WHAT TO WORK ON: The lines below should be written out again in full, exactly as they are.

PROVIDED ENTRIES:

★ ★ ★ ★

(** On a page whose links have null upper halves, [carve] threads all the
    blocks of the page, in address order. *)
Lemma carve_free_ok :
  (forall a, block_of p bs a -> clean_block m a) -> free_ok (carve m p bs) (page_blocks p bs).
Proof.
  intros Hcl. pose proof (block_count bs ltac:(lia) Hdiv) as Hc.
  assert (0 < PAGE_SIZE / bs) by (unfold PAGE_SIZE in *; nia).
  set (n := PAGE_SIZE / bs) in *.
  assert (forall k, 0 <= k < n -> ld32 (carve m p bs) (p + k * bs + 4) = 0) as Hhi.
  { intros k Hk. unfold carve. fold n. rewrite (u32_small p) by (unfold PAGE_SIZE in *; lia).
    rewrite u32_small by (unfold PAGE_SIZE in *; nia).
    unfold ld32, st32.
    rewrite ldn_stn_ne by (destruct (decide (k < n - 1)); [left|right]; nia). fold ld32.
    rewrite (carve_loop_other p bs n) by (unfold PAGE_SIZE in *; lia || nia).
    apply Hcl. unfold block_of. split; [nia|]. split; [unfold PAGE_SIZE in *; nia|].
    replace (p + k * bs - p) with (k * bs) by lia. apply Z.mod_mul. lia. }
  unfold page_blocks. fold n. apply free_ok_block_list; rewrite Z2Nat.id by lia.
  - intros k Hk0 Hk. rewrite ld64_halves, Hhi by lia. rewrite Z.mul_0_r, Z.add_0_r.
    unfold carve. fold n. rewrite (u32_small p) by (unfold PAGE_SIZE in *; lia).
    rewrite u32_small by (unfold PAGE_SIZE in *; nia).
    unfold ld32, st32. rewrite ldn_stn_ne by nia. fold ld32.
    apply (carve_loop_word p bs n); unfold PAGE_SIZE in *; lia || nia.
  - intros _. rewrite ld64_halves, Hhi by lia. unfold carve. fold n.
    rewrite (u32_small p) by (unfold PAGE_SIZE in *; lia).
    rewrite u32_small by (unfold PAGE_SIZE in *; nia). rewrite ld32_st32. done.
Qed.
End CarvePage.

Lemma page_blocks_wf p bs :
  0 <= p -> 16 <= bs -> PAGE_SIZE mod bs = 0 ->
  NoDup (page_blocks p bs) /\
  (forall a, a ∈ page_blocks p bs <-> block_of p bs a) /\
  Z.of_nat (length (page_blocks p bs)) = PAGE_SIZE / bs.
Proof.
  intros Hp Hbs Hdiv. pose proof (block_count bs ltac:(lia) Hdiv) as Hc.
  assert (0 < PAGE_SIZE / bs) by (unfold PAGE_SIZE in *; nia).
  unfold page_blocks. split; [apply NoDup_block_list; lia|].
  rewrite length_block_list, Z2Nat.id by lia. split; [|done].
  intros a. rewrite elem_of_block_list, Z2Nat.id by lia. unfold block_of. split.
  - intros (k & Hk & ->). split; [nia|]. split; [nia|].
    replace (p + k * bs - p) with (k * bs) by lia. apply Z.mod_mul. lia.
  - intros (Ha & Hb & Hm). apply Z.mod_divide in Hm as [k Hk]; [|lia].
    exists k. split; [nia|lia].
Qed.

(** ** Size classes *)

(** The size class [kmalloc] and [kfree_s] choose for [len]; 9 is none. *)
Definition class_of (len : Z) : nat := find_dir g_bucket_dir_init len.

Lemma find_dir_class cs len :
  length cs = 9%nat ->
  find_dir (zip_with BucketDir bucket_sizes cs ++ [BucketDir 0 NULL]) len = class_of len.
Proof.
  intros Hl. do 9 (destruct cs as [|? cs]; [discriminate|]). destruct cs; [done|discriminate].
Qed.

Lemma dirs_lookup cs i c :
  length cs = 9%nat -> cs !! i = Some c ->
  (zip_with BucketDir bucket_sizes cs ++ [BucketDir 0 NULL]) !! i =
    Some (BucketDir (class_size i) c).
Proof.
  intros Hl Hi. pose proof (lookup_lt_Some _ _ _ Hi) as Hlt.
  rewrite lookup_app_l by (rewrite length_zip_with, Hl; cbn; lia).
  rewrite lookup_zip_with. unfold class_size.
  destruct (lookup_lt_is_Some_2 bucket_sizes i) as [s Hs]; [cbn; lia|].
  by rewrite Hs, Hi.
Qed.

Lemma class_of_cases len :
  (class_of len = 9%nat /\ 4096 < len) \/
  ((class_of len < 9)%nat /\ len <= class_size (class_of len) /\
   forall j, (j < class_of len)%nat -> class_size j < len).
Proof.
  unfold class_of, g_bucket_dir_init, bucket_sizes.
  cbn -[Z.leb]. repeat match goal with
    | |- context [len <=? ?s] => destruct (len <=? s) eqn:?; bool_hyps
    end; first [left; split; [done|lia] | right];
  (split; [lia|split; [cbn; lia|]]); intros j Hj;
  repeat first [lia | destruct j as [|j]; [cbn; lia|]].
Qed.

★ ★ ★ ★

COMPLETED TASK:
(** On a page whose links have null upper halves, [carve] threads all the
    blocks of the page, in address order. *)
Lemma carve_free_ok :
  (forall a, block_of p bs a -> clean_block m a) -> free_ok (carve m p bs) (page_blocks p bs).
Proof.
  intros Hcl. pose proof (block_count bs ltac:(lia) Hdiv) as Hc.
  assert (0 < PAGE_SIZE / bs) by (unfold PAGE_SIZE in *; nia).
  set (n := PAGE_SIZE / bs) in *.
  assert (forall k, 0 <= k < n -> ld32 (carve m p bs) (p + k * bs + 4) = 0) as Hhi.
  { intros k Hk. unfold carve. fold n. rewrite (u32_small p) by (unfold PAGE_SIZE in *; lia).
    rewrite u32_small by (unfold PAGE_SIZE in *; nia).
    unfold ld32, st32.
    rewrite ldn_stn_ne by (destruct (decide (k < n - 1)); [left|right]; nia). fold ld32.
    rewrite (carve_loop_other p bs n) by (unfold PAGE_SIZE in *; lia || nia).
    apply Hcl. unfold block_of. split; [nia|]. split; [unfold PAGE_SIZE in *; nia|].
    replace (p + k * bs - p) with (k * bs) by lia. apply Z.mod_mul. lia. }
  unfold page_blocks. fold n. apply free_ok_block_list; rewrite Z2Nat.id by lia.
  - intros k Hk0 Hk. rewrite ld64_halves, Hhi by lia. rewrite Z.mul_0_r, Z.add_0_r.
    unfold carve. fold n. rewrite (u32_small p) by (unfold PAGE_SIZE in *; lia).
    rewrite u32_small by (unfold PAGE_SIZE in *; nia).
    unfold ld32, st32. rewrite ldn_stn_ne by nia. fold ld32.
    apply (carve_loop_word p bs n); unfold PAGE_SIZE in *; lia || nia.
  - intros _. rewrite ld64_halves, Hhi by lia. unfold carve. fold n.
    rewrite (u32_small p) by (unfold PAGE_SIZE in *; lia).
    rewrite u32_small by (unfold PAGE_SIZE in *; nia). rewrite ld32_st32. done.
Qed.
End CarvePage.

Lemma page_blocks_wf p bs :
  0 <= p -> 16 <= bs -> PAGE_SIZE mod bs = 0 ->
  NoDup (page_blocks p bs) /\
  (forall a, a ∈ page_blocks p bs <-> block_of p bs a) /\
  Z.of_nat (length (page_blocks p bs)) = PAGE_SIZE / bs.
Proof.
  intros Hp Hbs Hdiv. pose proof (block_count bs ltac:(lia) Hdiv) as Hc.
  assert (0 < PAGE_SIZE / bs) by (unfold PAGE_SIZE in *; nia).
  unfold page_blocks. split; [apply NoDup_block_list; lia|].
  rewrite length_block_list, Z2Nat.id by lia. split; [|done].
  intros a. rewrite elem_of_block_list, Z2Nat.id by lia. unfold block_of. split.
  - intros (k & Hk & ->). split; [nia|]. split; [nia|].
    replace (p + k * bs - p) with (k * bs) by lia. apply Z.mod_mul. lia.
  - intros (Ha & Hb & Hm). apply Z.mod_divide in Hm as [k Hk]; [|lia].
    exists k. split; [nia|lia].
Qed.

(** ** Size classes *)

(** The size class [kmalloc] and [kfree_s] choose for [len]; 9 is none. *)
Definition class_of (len : Z) : nat := find_dir g_bucket_dir_init len.

Lemma find_dir_class cs len :
  length cs = 9%nat ->
  find_dir (zip_with BucketDir bucket_sizes cs ++ [BucketDir 0 NULL]) len = class_of len.
Proof.
  intros Hl. do 9 (destruct cs as [|? cs]; [discriminate|]). destruct cs; [done|discriminate].
Qed.

Lemma dirs_lookup cs i c :
  length cs = 9%nat -> cs !! i = Some c ->
  (zip_with BucketDir bucket_sizes cs ++ [BucketDir 0 NULL]) !! i =
    Some (BucketDir (class_size i) c).
Proof.
  intros Hl Hi. pose proof (lookup_lt_Some _ _ _ Hi) as Hlt.
  rewrite lookup_app_l by (rewrite length_zip_with, Hl; cbn; lia).
  rewrite lookup_zip_with. unfold class_size.
  destruct (lookup_lt_is_Some_2 bucket_sizes i) as [s Hs]; [cbn; lia|].
  by rewrite Hs, Hi.
Qed.

Lemma class_of_cases len :
  (class_of len = 9%nat /\ 4096 < len) \/
  ((class_of len < 9)%nat /\ len <= class_size (class_of len) /\
   forall j, (j < class_of len)%nat -> class_size j < len).
Proof.
  unfold class_of, g_bucket_dir_init, bucket_sizes.
  cbn -[Z.leb]. repeat match goal with
    | |- context [len <=? ?s] => destruct (len <=? s) eqn:?; bool_hyps
    end; first [left; split; [done|lia] | right];
  (split; [lia|split; [cbn; lia|]]); intros j Hj;
  repeat first [lia | destruct j as [|j]; [cbn; lia|]].
Qed.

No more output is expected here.